### What the task asks:
If a line of the data below holds the string "injection", copy it.

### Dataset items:
- Opening Delimiter -

Definition device_eqb (x y : Device) : bool :=
  bool_decide (device_id x = device_id y) && bool_decide (device_name x = device_name y) &&
  bool_decide (device_vendor x = device_vendor y) &&
  bool_decide (device_model x = device_model y) &&
  bool_decide (device_provider_instance x = device_provider_instance y) &&
  list_eqb surface_eqb (device_surfaces x) (device_surfaces y) &&
  bool_decide (device_groups x = device_groups y) &&
  bool_decide (device_capabilities x = device_capabilities y) &&
  bool_decide (device_category x = device_category y) &&
  bool_decide (device_physical_tags x = device_physical_tags y) &&
  bool_decide (device_host_attached x = device_host_attached y) &&
  bool_decide (device_notes x = device_notes y) &&
  bool_decide (device_warnings x = device_warnings y).

Definition device_id_le (a b : DeviceId) : Prop :=
  String.le (DeviceId_as_str a) (DeviceId_as_str b).
#[export] Instance device_id_le_dec : RelDecision device_id_le.
Proof. intros a b. unfold device_id_le. apply _. Defined.

(** The two maps collect a list as [device_map] does. *)
Definition changed_device_ids (previous current : list Device) : list DeviceId :=
  let previous := device_map previous in
  let current := device_map current in
  merge_sort device_id_le
    (elements
       (list_to_set
          (filter (λ id, option_eqb device_eqb (previous !! id) (current !! id) = false)
             ((map_to_list previous).*1 ++ (map_to_list current).*1)) : gset DeviceId)).

(** ** Arbitration is the stable assignment *)

(** The two devices claim a control domain that one of them claims exclusively. *)
Definition contending (a b : DeviceDescriptor) : Prop :=
  ∃ x y, x ∈ dd_claims a ∧ y ∈ dd_claims b ∧ claim_key x = claim_key y ∧
    (hc_exclusivity x = Exclusive ∨ hc_exclusivity y = Exclusive).

Definition contend (a b : Candidate) : Prop := contending a.2 b.2.

(** At most one of the two can be driven. *)
Definition blocks (a b : Candidate) : Prop := cand_id a = cand_id b ∨ contend a b.

(** What the pass knows of the candidates [ws] it accepted. *)
Record pass_inv (ws : list Candidate) (acc : gmap string nat * accepted_map) : Prop := {
  pi_owner id p : acc.1 !! id = Some p ↔ ∃ w, w ∈ ws ∧ cand_id w = id ∧ cand_plugin w = p;
  pi_claims key e :
    (∃ l, acc.2 !! key = Some l ∧ e ∈ l) ↔
    ∃ w x, w ∈ ws ∧ x ∈ cand_claims w ∧ claim_key x = key ∧ hc_exclusivity x = e;
  pi_nonempty key l : acc.2 !! key = Some l → l ≠ [];
  pi_apart w w' : w ∈ ws → w' ∈ ws → w ≠ w' → ¬ blocks w w'
}.

Lemma contend_sym a b : contend a b → contend b a.
Proof. intros (x & y & ? & ? & ? & ?). exists y, x. split_and!; [done..|tauto]. Qed.
Lemma blocks_sym a b : blocks a b → blocks b a.
Proof. intros [?|?%contend_sym]; [by left|by right]. Qed.

Lemma conflict_contends ws acc c :
  pass_inv ws acc →
  existsb (claim_conflicts acc.2) (cand_claims c) = true ↔ ∃ w, w ∈ ws ∧ contend w c.
Proof.
  intros [_ Hcl Hne _]. rewrite existsb_exists. split.
  - intros (y & Hy%list_elem_of_In & Hc). unfold claim_conflicts in Hc.
    destruct (acc.2 !! claim_key y) as [existing|] eqn:Hk; [|done].
    assert (∃ e, e ∈ existing ∧ (e = Exclusive ∨ hc_exclusivity y = Exclusive)) as (e & He & Hex).
    { bool_prop. destruct Hc as [Hc|Hc]; bool_prop; [|by eauto].
      destruct existing as [|e ex]; [by apply Hne in Hk|]. exists e. split; [by left|by right]. }
    destruct (proj1 (Hcl (claim_key y) e)) as (w & x & Hw & Hx & Hkx & Hex'); [by eauto|].
    exists w. split; [done|]. exists x, y. split_and!; [done..|]. by rewrite Hex'.
  - intros (w & Hw & x & y & Hx & Hy & Hk & Hex). exists y. split; [by apply list_elem_of_In|].
    destruct (proj2 (Hcl (claim_key y) (hc_exclusivity x))) as (l & Hl & Hin); [by eauto 10|].
    unfold claim_conflicts. rewrite Hl. apply orb_true_iff.
    destruct Hex as [Hex|Hex]; [right|left]; apply bool_decide_eq_true; congruence.
Qed.

Lemma accept_claim_lookup m x key e :
  (∃ l, accept_claim m x !! key = Some l ∧ e ∈ l) ↔
  (∃ l, m !! key = Some l ∧ e ∈ l) ∨ claim_key x = key ∧ hc_exclusivity x = e.
Proof.
  unfold accept_claim. destruct (decide (claim_key x = key)) as [<-|Hne].
  - setoid_rewrite lookup_insert_eq. destruct (m !! claim_key x) as [l|]; cbn; split.
    + intros (? & [= <-] & [?| ->%list_elem_of_singleton]%elem_of_app); eauto.
    + intros [(? & [= <-] & ?)|[_ <-]]; eexists; (split; [done|]); set_solver.
    + intros (? & [= <-] & ->%list_elem_of_singleton). eauto.
    + intros [(? & [=] & ?)|[_ <-]]. eexists. split; [done|]. set_solver.
  - setoid_rewrite lookup_insert_ne; [|done]. naive_solver.
Qed.

Lemma accept_claims_lookup claims m key e :
  (∃ l, fold_left accept_claim claims m !! key = Some l ∧ e ∈ l) ↔
  (∃ l, m !! key = Some l ∧ e ∈ l) ∨
  ∃ x, x ∈ claims ∧ claim_key x = key ∧ hc_exclusivity x = e.
Proof.
  revert m. induction claims as [|x claims IH]; intros m; cbn [fold_left].
  { split; [by left|]. intros [H|(x & Hx & _)]; [done|by apply not_elem_of_nil in Hx]. }
  rewrite IH, accept_claim_lookup. setoid_rewrite elem_of_cons. naive_solver.
Qed.

Lemma accept_claims_nonempty claims m key l :
  (∀ key l, m !! key = Some l → l ≠ []) →
  fold_left accept_claim claims m !! key = Some l → l ≠ [].
Proof.
  revert m. induction claims as [|x claims IH]; intros m Hm; cbn [fold_left]; [by apply Hm|].
  intros H. refine (IH _ _ H). intros k l'. unfold accept_claim.
  intros [[_ <-]|[_ Hl]]%lookup_insert_Some.
  - by destruct (default _ _).
  - by apply (Hm k).
Qed.

Lemma arbitrate_step_inv ws acc c :
  pass_inv ws acc →
  (∃ w, w ∈ ws ∧ blocks w c) ∧ arbitrate_step acc c = acc ∨
  (∀ w, w ∈ ws → ¬ blocks w c) ∧ pass_inv (ws ++ [c]) (arbitrate_step acc c).
Proof.
  intros Hinv. destruct acc as [owners accepted]. cbn [arbitrate_step].
  pose proof (conflict_contends _ _ c Hinv) as Hcon. pose proof Hinv as [Hown Hcl Hne Hap].
  cbn [fst snd] in *. case_bool_decide as Ho.
  { left. split; [|done]. destruct Ho as [p (w & Hw & Hid & _)%Hown]. exists w. by split; [|left]. }
  destruct (existsb _ _).
  { left. split; [|done]. destruct (proj1 Hcon eq_refl) as (w & Hw & Hc). exists w. by split; [|right]. }
  right. assert (∀ w, w ∈ ws → ¬ blocks w c) as Hfree.
  { intros w Hw [Hid|Hc]; [|by apply (diff_false_true (proj2 Hcon (ex_intro _ w (conj Hw Hc))))].
    apply Ho. exists (cand_plugin w). apply Hown. eauto. }
  split; [done|]. constructor; cbn [fst snd].
  - intros id p. rewrite lookup_insert_Some, Hown. setoid_rewrite elem_of_app.
    setoid_rewrite list_elem_of_singleton. split.
    + intros [[<- <-]|[_ ?]]; naive_solver.
    + intros (w & [Hw| ->] & <- & <-); [right|by left]. split; [|by eauto].
      intros Heq. apply (Hfree w Hw). by left.
  - intros key e. rewrite accept_claims_lookup, Hcl. setoid_rewrite elem_of_app.
    setoid_rewrite list_elem_of_singleton. split.
    + intros [(w & x & Hw & Hx)|(x & Hx)]; [exists w, x|exists c, x]; tauto.
    + intros (w & x & [Hw| ->] & Hx); [left; by exists w, x|right; by exists x].
  - intros key l. by apply accept_claims_nonempty.
  - intros w w'. rewrite !elem_of_app, !list_elem_of_singleton.
    intros [Hw| ->] [Hw'| ->] Hww; [by apply Hap|by apply Hfree| |done].
    intros Hb%blocks_sym. by apply (Hfree w').
Qed.

(** The pass over the candidates [cs], after [ws] were accepted. *)
Lemma arbitrate_pass cs ws acc :
  pass_inv ws acc →
  ∃ ws', pass_inv (ws ++ ws') (fold_left arbitrate_step cs acc) ∧ ws' ⊆ cs ∧
    ∀ l c r, cs = l ++ c :: r → c ∉ ws ++ ws' → ∃ w, (w ∈ ws ∨ w ∈ l) ∧ w ∈ ws ++ ws' ∧ blocks w c.
Proof.
  revert ws acc. induction cs as [|c cs IH]; intros ws acc Hinv; cbn [fold_left].
  { exists []. rewrite app_nil_r. split_and!; [done..|]. intros l c r H. by destruct l. }
  destruct (arbitrate_step_inv ws acc c Hinv) as [[(w & Hw & Hb) ->]|[Hfree Hinv']].
  - destruct (IH ws acc Hinv) as (ws' & Hp & Hsub & Hlost). exists ws'. split_and!; [done|set_solver|].
    intros l c' r Heq Hc'. destruct l as [|x l]; injection Heq as -> ->.
    + exists w. split_and!; [by left|set_solver|done].
    + destruct (Hlost l c' r eq_refl Hc') as (w' & ? & ? & ?). exists w'. set_solver.
  - destruct (IH _ _ Hinv') as (ws' & Hp & Hsub & Hlost). exists (c :: ws').
    rewrite <-app_assoc in *. cbn in *. split_and!; [done|set_solver|].
    intros l c' r Heq Hc'. destruct l as [|x l]; injection Heq as -> ->; [set_solver|].
    destruct (Hlost l c' r eq_refl Hc') as (w' & Hw' & ? & ?). exists w'. set_solver.
Qed.

Lemma elem_of_candidates dbp c :
  c ∈ candidates dbp ↔ ∃ ds, dbp !! cand_plugin c = Some ds ∧ ds !! cand_index c = Some c.2.
Proof.
  unfold candidates. rewrite list_elem_of_join.
  setoid_rewrite list_elem_of_lookup. setoid_rewrite list_lookup_imap. split.
  - intros (l & [j Hj] & [i Hi]). destruct (dbp !! i) as [ds|] eqn:Hds; [|done].
    injection Hi as <-. rewrite list_lookup_imap in Hj.
    destruct (ds !! j) as [d|] eqn:Hd; [|done]. injection Hj as <-. by exists ds.
  - intros (ds & Hds & Hd). eexists. split; [|exists (cand_plugin c); rewrite Hds; done].
    exists (cand_index c). rewrite list_lookup_imap, Hd. by destruct c as [[i j] d].
Qed.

- Closing Delimiter -

### Exercise result:
    intros l c' r Heq Hc'. destruct l as [|x l]; injection Heq as -> ->.
    intros l c' r Heq Hc'. destruct l as [|x l]; injection Heq as -> ->; [set_solver|].
    injection Hi as <-. rewrite list_lookup_imap in Hj.
    destruct (ds !! j) as [d|] eqn:Hd; [|done]. injection Hj as <-. by exists ds.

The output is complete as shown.